Antifa, short for anti-fascists, is an umbrella term for amorphous left-wing movements with no designated leadership that is opposed to far-right ideologies. Some anti-fascists confront neo-Nazis and white supremacist groups at demonstrations. Trump has blamed Antifa as "agitators" for taking over the protests in US cities and announced he would designate Antifa as a "terrorist organisation". This finger-pointing distracts from the deep underlying causes that triggered the protests.

The suppression which African-Americans have suffered for so long was bound one day to erupt. For too long have they been denied the vote, subjected to a host of indignities and restraints. For too long has colour discrimination been a part of the American way of life. For too long has a coloured life been cheap so that, in some states, the murder of an African-American counts for little as in the recent case of the shooting of Ahmaud Arbery by two vigilantes. The predictable result of this has been protests leading to rioting but who, or what, must bear the blame for them?

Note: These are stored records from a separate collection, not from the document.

(* ===== verification/McpKeys.v ===== *)
(** * The restricted entry in authorized_keys (src/mcp/tools/authorizedkeys.go)

    How the installer replaces the SSHGate key's lines by one line that forces the
    gate, and the two probes that tell whether it has to.  A public key is its wire
    bytes; reading and writing a key's line is golang.org/x/crypto/ssh. *)

From S2P Require Import Prelude RedactScanner GateRevoke.

(** ssh.ParseAuthorizedKey: the first key of the input; ssh.MarshalAuthorizedKey. *)
Class SSHKeys := {
  ParseAuthorizedKey : list ascii -> option (list ascii);
  MarshalAuthorizedKey : list ascii -> list ascii
}.

Module Keys.
Import Bytes Revoke.

(** commandForcingFmt *)
Definition commandForcing (commandPath : string) : list ascii :=
  lit "command=" ++ DQUOTE :: lit commandPath
  ++ DQUOTE :: lit ",no-port-forwarding,no-X11-forwarding,no-agent-forwarding ".

(** bytes.TrimRight(b, "\n") *)
Fixpoint trim_newlines (l : list ascii) : list ascii :=
  match l with
  | [] => []
  | c :: l => match trim_newlines l with
              | [] => if c =c NL then [] else [c]
              | t => c :: t
              end
  end.

(** The scanner's error: a line that does not fit its buffer. *)
Definition scan_fits (body : list ascii) : bool :=
  forallb (fun line => List.length line <? maxLine) (split_on (fun c => c =c NL) body).

Inductive KeysErr := NilKey | BadCommandPath | ScanFailed.

Definition forbidden (c : ascii) : bool := (c =c DQUOTE) || (c =c NL).

Section Keys.
Context `{SSHKeys}.

(** lineMatchesKey *)
Definition lineMatchesKey (line want : list ascii) : bool :=
  let trimmed := GoStr.TrimSpace (string_of_list_ascii line) in
  if (trimmed =s "") || GoStr.HasPrefix trimmed "#" then false
  else match ParseAuthorizedKey line with
       | Some k => bool_decide (k = want)
       | None => false
       end.

(** The line rewriteAuthorizedKeys appends. *)
Definition restricted_line (pubkey : list ascii) (commandPath : string) : list ascii :=
  commandForcing commandPath ++ trim_newlines (MarshalAuthorizedKey pubkey).

(** The loop of rewriteAuthorizedKeys. *)
Fixpoint keep_loop (want : list ascii) (lines : list (list ascii)) : list ascii :=
  match lines with
  | [] => []
  | line :: lines =>
      if lineMatchesKey line want then keep_loop want lines
      else line ++ NL :: keep_loop want lines
  end.

(** rewriteAuthorizedKeys; no key is the nil PublicKey. *)
Definition rewriteAuthorizedKeys (existing : list ascii) (pubkey : option (list ascii))
    (commandPath : string) : list ascii + KeysErr :=
  match pubkey with
  | None => inr NilKey
  | Some k =>
      if existsb forbidden (lit commandPath) then inr BadCommandPath
      else if negb (scan_fits existing) then inr ScanFailed
      else inl (keep_loop k (Scan existing) ++ restricted_line k commandPath ++ [NL])
  end.

(** hasRestrictedEntryForKey; it does not ask whether the scan came to an end. *)
Definition hasRestrictedEntryForKey (existing : list ascii) (pubkey : option (list ascii))
    (commandPath : string) : bool :=
  match pubkey with
  | None => false
  | Some k =>
      existsb (fun line => is_prefix (commandForcing commandPath) line && lineMatchesKey line k)
        (Scan existing)
  end.

(** hasPlainLineForKey (provision.go), for the command path [commandPath]. *)
Definition hasPlainLineForKey (existing : list ascii) (pubkey : option (list ascii))
    (commandPath : string) : bool :=
  match pubkey with
  | None => false
  | Some k =>
      existsb (fun line => lineMatchesKey line k && negb (is_prefix (commandForcing commandPath) line))
        (Scan existing)
  end.

End Keys.

End Keys.
(** The lines a failure leaves that was undone: as they were, but after the
    verification or the registration failed those of the backup. *)
Definition undone (r : Remote) (err : ProvisionErr) : list ascii :=
  match err with
  | VerifyFailed (Some _) | RegisterFailed _ (Some _) => backed_keys r
  | _ => keys r
  end.

Lemma provision_on_backup e inp servers gateBin gatePub key fp s old :
  keys_backup (remote s) = Some old ->
  keys_backup (remote (provision_on c e inp servers gateBin gatePub key fp s).1.1) = Some old.
Proof.
  intros Hb. unfold provision_on. apply (exec_backup c ReadKeys) in Hb.
  destruct (exec c ReadKeys s) as [s1 [|]]; cbn [negb fst] in *; [|done].
  set (existing := reads c _). match goal with |- context [if ?b then (s1, None) else _] => set (idem := b) end.
  assert (exists s2 err, (if idem then (s1, None) else runAutoSetup c gateBin gatePub key existing s1) = (s2, err)
            /\ keys_backup (remote s2) = Some old) as (s2 & err & -> & Hb2).
  { destruct idem; [by eexists _, _|]. pose proof (setup_backup c gateBin gatePub key existing s1 old Hb) as Hs.
    destruct (runAutoSetup _ _ _ _ _ _) as [s2 err]. by eexists _, _. }
  assert (forall idem mk, keys_backup (remote (abandon c idem s2 mk).1.1) = Some old) as Ha.
  { intros [|] mk; unfold abandon, rollback; [done|]. pose proof (exec_backup c RestoreKeys s2 old Hb2) as Hr.
    destruct (exec c RestoreKeys s2) as [s3 ok]. by apply exec_backup. }
  destruct err; [done|]. destruct (verifyProvision e (remote s2)); cbn [negb]; [|apply Ha]. destruct (Add _ _ _ _) as [[? ?] [?|]]; [apply Ha|done].
Qed.

Lemma provision_on_keys e inp servers gateBin gatePub key fp s s' w res :
  reads_all -> provision_on c e inp servers gateBin gatePub key fp s = (s', w, res) ->
  (keys (remote s') = keys (remote s) \/ keys_backup (remote s') = Some (backed_keys (remote s)))
  /\ (one_fault c -> forall err, res = inr err -> rolled_back err ->
        keys (remote s') = undone (remote s) err
        \/ (keys (remote s) = [] /\ keys (remote s') = backed_keys (remote s))).
Proof.
  intros Hreads. unfold provision_on.
  assert (remote (exec c ReadKeys s).1 = remote s) as Hs1 by done.
  destruct (exec c ReadKeys s) as [s1 ok]. cbn [fst] in Hs1. rewrite <- Hs1 in *.
  assert (forall err, undone (remote s1) err = keys (remote s1) ->
            (keys (remote s1) = keys (remote s1) \/ keys_backup (remote s1) = Some (backed_keys (remote s1)))
            /\ (one_fault c -> forall err', @inr ProvisionOutput _ err = inr err' -> rolled_back err' ->
                keys (remote s1) = undone (remote s1) err'
                \/ (keys (remote s1) = [] /\ keys (remote s1) = backed_keys (remote s1)))) as Hsame
    by (intros err He; split; [by left|]; intros _ err' [= <-] _; by left).
  destruct ok; cbn [negb]; [|intros [= <- _ <-]; by apply Hsame].
  pose proof (Hreads (auth_keys (remote s1))) as He. generalize dependent (reads c (auth_keys (remote s1))).
  intros existing He. change (default [] (auth_keys (remote s1))) with (keys (remote s1)) in He.
  destruct (_ && negb _) eqn:Eid.
  { destruct (verifyProvision e (remote s1)); cbn [negb].
    - destruct (Add _ _ _ _) as [[? ?] [why|]]; [|intros [= <- _ <-]; by split; [left|]].
      intros [(_ & -> & ->)|(? & ? & _)]%abandon_inv; [by apply Hsame|done].
    - intros [(_ & -> & ->)|(? & ? & _)]%abandon_inv; [by apply Hsame|done]. }
  destruct (runAutoSetup c gateBin gatePub key existing s1) as [s2 [why|]] eqn:Es.
  { intros [= <- _ <-].
    apply setup_failed in Es as [Hk|(s4 & body & Hk & Hb & Hf & ->)];
      [split; [by left|]; intros _ err [= <-] _; by left|].
    change (default (keys (remote s1)) (keys_backup (remote s1))) with (backed_keys (remote s1)) in Hb.
    apply (exec_backup c (Upload ToAuthKeys body)) in Hb.
    split; [right; by apply rollback_keeps_backup|]. intros H1 err [= <-] _.
    rewrite (restored c existing _ _ (backed_keys (remote s1))) by done.
    destruct existing; [by left|right]. by split. }
  apply setup_done in Es as (body & _ & Hr).
  assert (keys_backup (remote s2) = Some (backed_keys (remote s1))) as Hb by (by rewrite Hr).
  assert (forall mk, abandon c false s2 mk = (s', w, res) ->
            (forall ok, rolled_back (mk (Some ok)) -> ok = true /\ undone (remote s1) (mk (Some ok)) = backed_keys (remote s1)) ->
            (keys (remote s') = keys (remote s1) \/ keys_backup (remote s') = Some (backed_keys (remote s1)))
            /\ (one_fault c -> forall err, res = inr err -> rolled_back err ->
                  keys (remote s') = undone (remote s1) err
                  \/ (keys (remote s1) = [] /\ keys (remote s') = backed_keys (remote s1))))
    as Hgive.
  { intros mk [(? & _)|(ok & _ & Hro & ->)]%abandon_inv Hok; [done|].
    destruct (rollback_keys _ _ _ _ Hro Hb) as [Hb' Hk']. split; [by right|].
    intros _ err' [= <-] Hc. left. destruct (Hok _ Hc) as [-> ->]. by apply Hk'. }
  destruct (verifyProvision e (remote s2)); cbn [negb];
    [|intros Hg; by apply (Hgive VerifyFailed); [|intros []]].
  destruct (Add _ _ _ _) as [[? ?] [why|]].
  - intros Hg. by apply (Hgive (RegisterFailed why)); [|intros []].
  - intros [= <- _ <-]. by split; [right|].
Qed.
(* ===== verification/McpTools.v ===== *)
(** * The other tools of the agent (src/mcp/tools)

    request_grant, revoke_grant, list_grants, list_servers and revoke_server, with
    the calls they make.  The signing client, the SSH client and the registry are
    what they answer, as in [McpRun]. *)

From stdpp Require Import sorting.
From S2P Require Import Prelude Base64 Sigwire GoTime SignerDaemon SignerWire McpRegistry McpRun.

Module GrantTools.
Import Daemon Wire Registry Tools.

Inductive GrantErr :=
  | NoServers | NoSign | NoAlias | NotRegistered (alias : string)
  | AllWithCommands | CommandsMissing | CommandEmptyAt (i : nat) | BadScope (scope : string)
  | BadDuration (hours : Z) | NoRandom | Client (err : SignErr).

(** RequestGrantInput *)
Record RequestGrantInput := mkGrantInput {
  giAlias : string; giScope : string; giCommands : list string; giDurationHours : Z; giReason : string
}.

Record RequestGrantOutput := mkGrantOutput {
  goAlias : string; goScope : string; goCommands : list string; goGrantID : string; goExpiryUnix : Z
}.

(** The first empty command. *)
Fixpoint empty_at (i : nat) (cmds : list string) : option nat :=
  match cmds with
  | [] => None
  | c :: cmds => if c =s "" then Some i else empty_at (S i) cmds
  end.

(** The switch over the scope. *)
Definition check_scope (inp : RequestGrantInput) : option GrantErr :=
  if giScope inp =s "all" then
    match giCommands inp with [] => None | _ => Some AllWithCommands end
  else if giScope inp =s "commands" then
    match giCommands inp with
    | [] => Some CommandsMissing
    | cmds => option_map CommandEmptyAt (empty_at 0 cmds)
    end
  else Some (BadScope (giScope inp)).

(** RequestGrant: what it asks the signer, and its result. *)
Definition RequestGrant (servers : option (string -> option Entry))
    (sign : option (grantRequest -> (string * Z) + SignErr)) (rnd : option (list ascii))
    (inp : RequestGrantInput) : list grantRequest * (RequestGrantOutput + GrantErr) :=
  match servers, sign with
  | None, _ => ([], inr NoServers)
  | _, None => ([], inr NoSign)
  | Some get, Some sign =>
      if giAlias inp =s "" then ([], inr NoAlias)
      else match get (giAlias inp), check_scope inp with
           | None, _ => ([], inr (NotRegistered (giAlias inp)))
           | Some _, Some err => ([], inr err)
           | Some _, None =>
               if (giDurationHours inp <? 1)%Z || (24 <? giDurationHours inp)%Z
               then ([], inr (BadDuration (giDurationHours inp)))
               else match newRequestID rnd with
                    | None => ([], inr NoRandom)
                    | Some id =>
                        let req := mkGrantReq id (giAlias inp) (giScope inp) (giCommands inp)
                                     (giDurationHours inp * 3600) in
                        ([req],
                         match sign req with
                         | inr err => inr (Client err)
                         | inl (gid, expiry) =>
                             inl (mkGrantOutput (giAlias inp) (giScope inp) (giCommands inp) gid expiry)
                         end)
                    end
           end
  end.

(** RevokeGrant: the request sent, whether the grant was revoked, the error. *)
Definition RevokeGrant (sign : option (aliasRequest -> unit + SignErr)) (rnd : option (list ascii))
    (alias : string) : list aliasRequest * ((string * bool) * option GrantErr) :=
  match sign with
  | None => ([], (("", false), Some NoSign))
  | Some sign =>
      if alias =s "" then ([], (("", false), Some NoAlias))
      else match newRequestID rnd with
           | None => ([], ((alias, false), Some NoRandom))
           | Some id =>
               let req := mkAliasReq id alias in
               ([req], match sign req with
                       | inr err => ((alias, false), Some (Client err))
                       | inl _ => ((alias, true), None)
                       end)
           end
  end.

(** ListGrants *)
Definition ListGrants (sign : option (aliasRequest -> list grantInfo + SignErr)) (rnd : option (list ascii))
    (alias : string) : list aliasRequest * (list grantInfo + GrantErr) :=
  match sign with
  | None => ([], inr NoSign)
  | Some sign =>
      match newRequestID rnd with
      | None => ([], inr NoRandom)
      | Some id =>
          let req := mkAliasReq id alias in
          ([req], match sign req with inr err => inr (Client err) | inl grants => inl grants end)
      end
  end.

(** ServerInfo; last_seen is never set. *)
Record ServerInfo := mkServerInfo {
  siAlias : string; siHost : string; siPort : Z; siUser : string; siAddedAt : string; siLastSeen : string
}.

(** ListServers, on what the registry lists: the rows and their number. *)
Definition ListServers (listed : option (gmap string Entry)) : option (list ServerInfo * nat) :=
  match listed with
  | None => None
  | Some raw =>
      let rows := map (fun kv => mkServerInfo kv.1 (Host kv.2) (Port kv.2) (User kv.2)
                                   (GoTime.RFC3339 (AddedAt kv.2)) "")
                    (merge_sort key_le (map_to_list raw)) in
      Some (rows, List.length rows)
  end.

End GrantTools.

Module ServerTools.
Import Daemon Wire Registry Tools.

(** RevokeServerOutput *)
Record RevokeServerOutput := mkRevoked {
  rvAlias : string; RemoteCleaned : bool; RegistryRemoved : bool; Message : string
}.

Definition RevokeTTLSec : Z := 60.
Definition revokeStdoutMarker : string := "SSHGATE_REVOKED".

Inductive RevokeErr :=
  | RServersNil | RSignNil | RSSHNil | RAliasEmpty | RUnknownAlias (alias : string) | RNoRandom
  | RSign (err : SignErr) | RMismatch (got : nat) | RSSH (err : string)
  | NotConfirmed (stdout stderr : string) (exit : Z) | RRemove (err : UpdateErr).

(** RevokeServer: the calls it made, the alias it removed from the registry, if it
    came to that, and its result; [remove] is the registry's Remove. *)
Definition RevokeServer (r : Runner) (remove : string -> option UpdateErr) (alias : string)
    : list Call * option string * (RevokeServerOutput * option RevokeErr) :=
  let fails a err := ([], None, (mkRevoked a false false "", Some err)) in
  match Servers r, SignC r, SSH r with
  | None, _, _ => fails "" RServersNil
  | _, None, _ => fails "" RSignNil
  | _, _, None => fails "" RSSHNil
  | Some get, Some sign, Some ssh =>
      if alias =s "" then fails "" RAliasEmpty
      else match get alias with
           | None => fails "" (RUnknownAlias alias)
           | Some e =>
               match newRequestID (request_random r) with
               | None => fails alias RNoRandom
               | Some id =>
                   let cmds := [mkCmd alias "SSHGATE_REVOKE" RevokeTTLSec (Fingerprint e) false ""] in
                   let asked := SignCall id cmds in
                   let failed calls err := (calls, None, (mkRevoked alias false false "", Some err)) in
                   match sign id cmds with
                   | inr err => failed [asked] (RSign err)
                   | inl res =>
                       match Signed res with
                       | [s] =>
                           let '(call, out) := send ssh [asked] e (scSig s +:+ " SSHGATE_REVOKE") in
                           match sshErr out with
                           | Some err => failed [asked; call] (RSSH err)
                           | None =>
                               if negb (GoStr.Contains (sshStdout out) revokeStdoutMarker) then
                                 failed [asked; call]
                                   (NotConfirmed (GoStr.TrimSpace (sshStdout out))
                                      (GoStr.TrimSpace (sshStderr out)) (sshExit out))
                               else
                                 let message := GoStr.TrimSpace (sshStdout out) in
                                 ([asked; call], Some alias,
                                  match remove alias with
                                  | Some err => (mkRevoked alias true false message, Some (RRemove err))
                                  | None => (mkRevoked alias true true message, None)
                                  end)
                           end
                       | sigs => failed [asked] (RMismatch (List.length sigs))
                       end
                   end
               end
           end
  end.

End ServerTools.
(* ===== verification/McpLiveProps.v ===== *)
(** * What the live log keeps and shows

    The rolling file is the newest part of the history that fits, whatever the
    file system refuses short of tearing a write; no output of a reveal reaches
    it; and it has one entry for each command of a batch that was sent. *)

From S2P Require Import Prelude Json JsonProps JsonValue JsonValueProps ClassifyArgs Classify Sigwire RedactScanner RedactWriter SignerDaemon SignerDaemonProps SignerWire McpRegistry McpRun McpRunProps McpTools McpLive.
Import JsonValue Daemon Wire Registry Tools.
#[local] Open Scope Z_scope.

(** ** Lines *)

(** A record of the file: one line with its newline. *)
Definition record (l : list ascii) : Prop := exists r, no_newline r /\ l = r ++ [NL].

Lemma split_one_line r : forall segment rest,
  no_newline r ->
  LiveLog.split_from segment (r ++ NL :: rest) = (segment ++ r ++ [NL]) :: LiveLog.split_from [] rest.
Proof.
  induction r as [|c r IH]; intros segment rest Hr; cbn [app LiveLog.split_from].
  - by rewrite Ascii.eqb_refl.
  - inversion Hr as [|? ? Hc Hr']; subst. rewrite (proj2 (Ascii.eqb_neq c NL)) by done.
    rewrite IH by done. by rewrite <- !app_assoc.
Qed.

Lemma split_records ls : Forall record ls -> LiveLog.splitKeepNewline (List.concat ls) = ls.
Proof.
  induction 1 as [|l ls (r & Hr & ->) _ IH]; [done|]. cbn [List.concat]. unfold LiveLog.splitKeepNewline in *.
  rewrite <- app_assoc. cbn [app]. by rewrite split_one_line, IH.
Qed.

Lemma entry_integral e : integral (LiveLog.entry_value e).
Proof.
  apply foldr_and. unfold LiveLog.entry_value, omitempty.
  repeat case_match; cbn [member app]; repeat (constructor; [try done; by eexists|]); constructor.
Qed.

Lemma entry_record e : record (line (LiveLog.entry_value e)).
Proof. eexists. split; [|done]. apply write_value_no_newline, entry_integral. Qed.

(** ** The walk back from the newest line *)

Lemma size_app a b : LiveLog.size (a ++ b) = LiveLog.size a + LiveLog.size b.
Proof. unfold LiveLog.size. rewrite length_app. lia. Qed.

Lemma size_nonneg l : 0 <= LiveLog.size l.
Proof. unfold LiveLog.size. lia. Qed.

(** [ks] are the newest lines of [history], at least one, and the line before them
    would not have fitted. *)
Record newest (cap : Z) (history ks : list (list ascii)) : Prop := {
  newest_suffix : exists old, history = old ++ ks;
  newest_some : history <> [] -> ks <> [];
  newest_full old l : history = (old ++ [l]) ++ ks -> cap < LiveLog.size (List.concat (l :: ks))
}.
(* ===== verification/SignerMainProps.v ===== *)
(** * What a running signer is

    At most one serves for a lock file, and it is configured; what --init leaves is
    what a daemon starts on; and where its own words are not kept. *)

From stdpp Require Import relations.
From S2P Require Import Prelude GateVerify RedactScanner GateRevoke GateMain GoUrl Sigwire SignerDaemon SignerHosted SignerExplainer SignerKeys SignerKeysProps SignerSocket SignerMain.
Import Main.

(** ** The Bot-API endpoint *)

Lemma cut_app c l a b : GoUrl.cut c l = Some (a, b) -> l = a ++ c :: b.
Proof.
  revert a b. induction l as [|d l IH]; intros a b; cbn; [done|].
  destruct (d =c c) eqn:E; [apply Ascii.eqb_eq in E as ->; by intros [= <- <-]|].
  destruct (GoUrl.cut c l) as [[x y]|]; [|done]. intros [= <- <-]. cbn. f_equal. by apply IH.
Qed.

Lemma scheme_app first l a b : GoUrl.scheme_from first l = Some (Some (a, b)) -> l = a ++ ":"%char :: b.
Proof.
  revert first a b. induction l as [|c l IH]; intros first a b; cbn [GoUrl.scheme_from]; [done|].
  assert (forall r, option_map (option_map (fun '(a, b) => (c :: a, b))) (GoUrl.scheme_from false l) = Some (Some (a, b)) ->
    r = a ++ ":"%char :: b \/ c :: l = a ++ ":"%char :: b) as Hm.
  { intros r. destruct (GoUrl.scheme_from false l) as [[[x y]|]|] eqn:E; cbn; [|done|done].
    intros [= <- <-]. right. cbn. f_equal. by apply (IH false). }
  destruct (GoUrl.is_letter c); [intros Ha; by destruct (Hm (c :: l) Ha)|].
  destruct (GoStr.is_digit c || GoUrl.one_of_bytes c "+-.").
  { destruct first; [done|]. intros Ha. by destruct (Hm (c :: l) Ha). }
  destruct (c =c ":")%char eqn:E; [|done]. apply Ascii.eqb_eq in E as ->.
  destruct first; [done|]. by intros [= <- <-].
Qed.

(** Every way through a parse step. *)
Ltac every_way H :=
  repeat match type of H with
  | context [match ?x with [] => _ | _ :: _ => _ end] => destruct x
  | context [let '(_, _) := ?x in _] => destruct x
  | context [if ?b then _ else _] => destruct b
  | context [match ?x with Some _ => _ | None => _ end] => destruct x
  end; try done; injection H as <-; try done.
(* ===== verification/RedTeamRig.v ===== *)
(** * The red-team rig (internal/redteam/container.go, state.go, tripwire.go; cmd/gate-redteam)

    Instances and what is derived from their port, the state file of a standing
    target, the boot with its undoing, the tear-down, both modes of the tripwire
    with the listing they read, and what each subcommand ends with.  Docker, ssh and
    the file system answer as they please; a call's commands to them are listed. *)

From S2P Require Import Prelude Json JsonProps JsonValue JsonValueProps Sigwire SignerWire SignerWireProps Regexp GoTime GoUrl McpRegistry McpRegistryProps RedTeam RedTeamProps.

Module Rig.
Import JsonValue Wire RedTeam.

(** ** Instances *)

Definition DefaultPort : Z := 2222.
Definition DefaultContainerName : string := "sshgate-test-sshd".

(** Instance *)
Record RigInstance := mkInstance {
  iPort : Z; iLabel : string; iProject : string; iContainer : string
}.

(** InstanceForPort *)
Definition InstanceForPort (port : Z) (label : string) : RigInstance :=
  let name := "sshgate-redteam-" +:+ GoTime.itoa port in mkInstance port label name name.

Definition DefaultInstance : RigInstance := InstanceForPort DefaultPort "".

(** fmt.Sscanf of one %d, on text that does not begin with a blank: what follows the
    digits is not looked at. *)
Definition Sscanf_d (s : string) : option Z :=
  let '(sign, l) :=
    match list_ascii_of_string s with
    | c :: l => if ((c =c "-") || (c =c "+"))%char then ([c], l) else ([], c :: l)
    | [] => ([], [])
    end in
  GoUrl.Atoi (string_of_list_ascii (sign ++ (GoTime.span_digits l).1)).

(** InstanceFromEnv, on the values of the two variables. *)
Definition InstanceFromEnv (port label : string) : RigInstance :=
  let v := GoStr.TrimSpace port in
  let p :=
    if v =s "" then DefaultPort
    else match Sscanf_d v with
         | Some p => if ((0 <? p) && (p <? 65536))%Z then p else DefaultPort
         | None => DefaultPort
         end in
  InstanceForPort p (GoStr.TrimSpace label).

Definition InstanceStateFile (inst : RigInstance) : string :=
  ".gate-redteam-state-" +:+ GoTime.itoa (iPort inst) +:+ ".json".

Definition InstanceKeyDir (inst : RigInstance) : string :=
  GoUrl.Join [".gate-redteam"; GoTime.itoa (iPort inst)].

(** ** The state of a standing target *)

(** State; its names are the JSON's. *)
Record RigState := mkState {
  compose_file : string; key_path : string; known_hosts : string; sentinel : string;
  fixtures_pub : string; key_dir : string; watch_log : string; tripwire_fallback : bool;
  brought_up : string; port : Z; label : string; project : string; container : string
}.

Definition zero_state : RigState := mkState "" "" "" "" "" "" "" false "" 0 "" "" "".

Definition state_value (s : RigState) : value :=
  VObj (member "compose_file" (vstr (compose_file s)) ++ member "key_path" (vstr (key_path s))
        ++ member "known_hosts" (vstr (known_hosts s)) ++ member "sentinel" (vstr (sentinel s))
        ++ member "fixtures_pub" (vstr (fixtures_pub s)) ++ member "key_dir" (vstr (key_dir s))
        ++ member "watch_log" (vstr (watch_log s))
        ++ member "tripwire_fallback" (VBool (tripwire_fallback s))
        ++ member "brought_up" (vstr (brought_up s))
        ++ omitempty (port s =? 0)%Z "port" (vint (port s))
        ++ omitempty (label s =s "") "label" (vstr (label s))
        ++ omitempty (project s =s "") "project" (vstr (project s))
        ++ omitempty (container s =s "") "container" (vstr (container s))).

The very existence of the ghettoes, and the ways in which the African-Americans protest by riots or burning are taken by the racists as evidence to bolster their conviction that African-Americans are sub-human and therefore deserve nothing better than confined and contained in more ghettoes, and to be subject to more prejudice and fiercer suppression. Socialists call on all men and women of the working class, whether they are black, white, brown or yellow, whether they are employed or unemployed, old or young, to join us in a growing political movement to end this violent, poverty-stricken way of organising society. It is ours for the taking as soon as we make up our minds to act all together. Many have died in the long history of the African-Americans and many will die in the future. Is the result of it all only to be the exchange of one kind of oppression for another?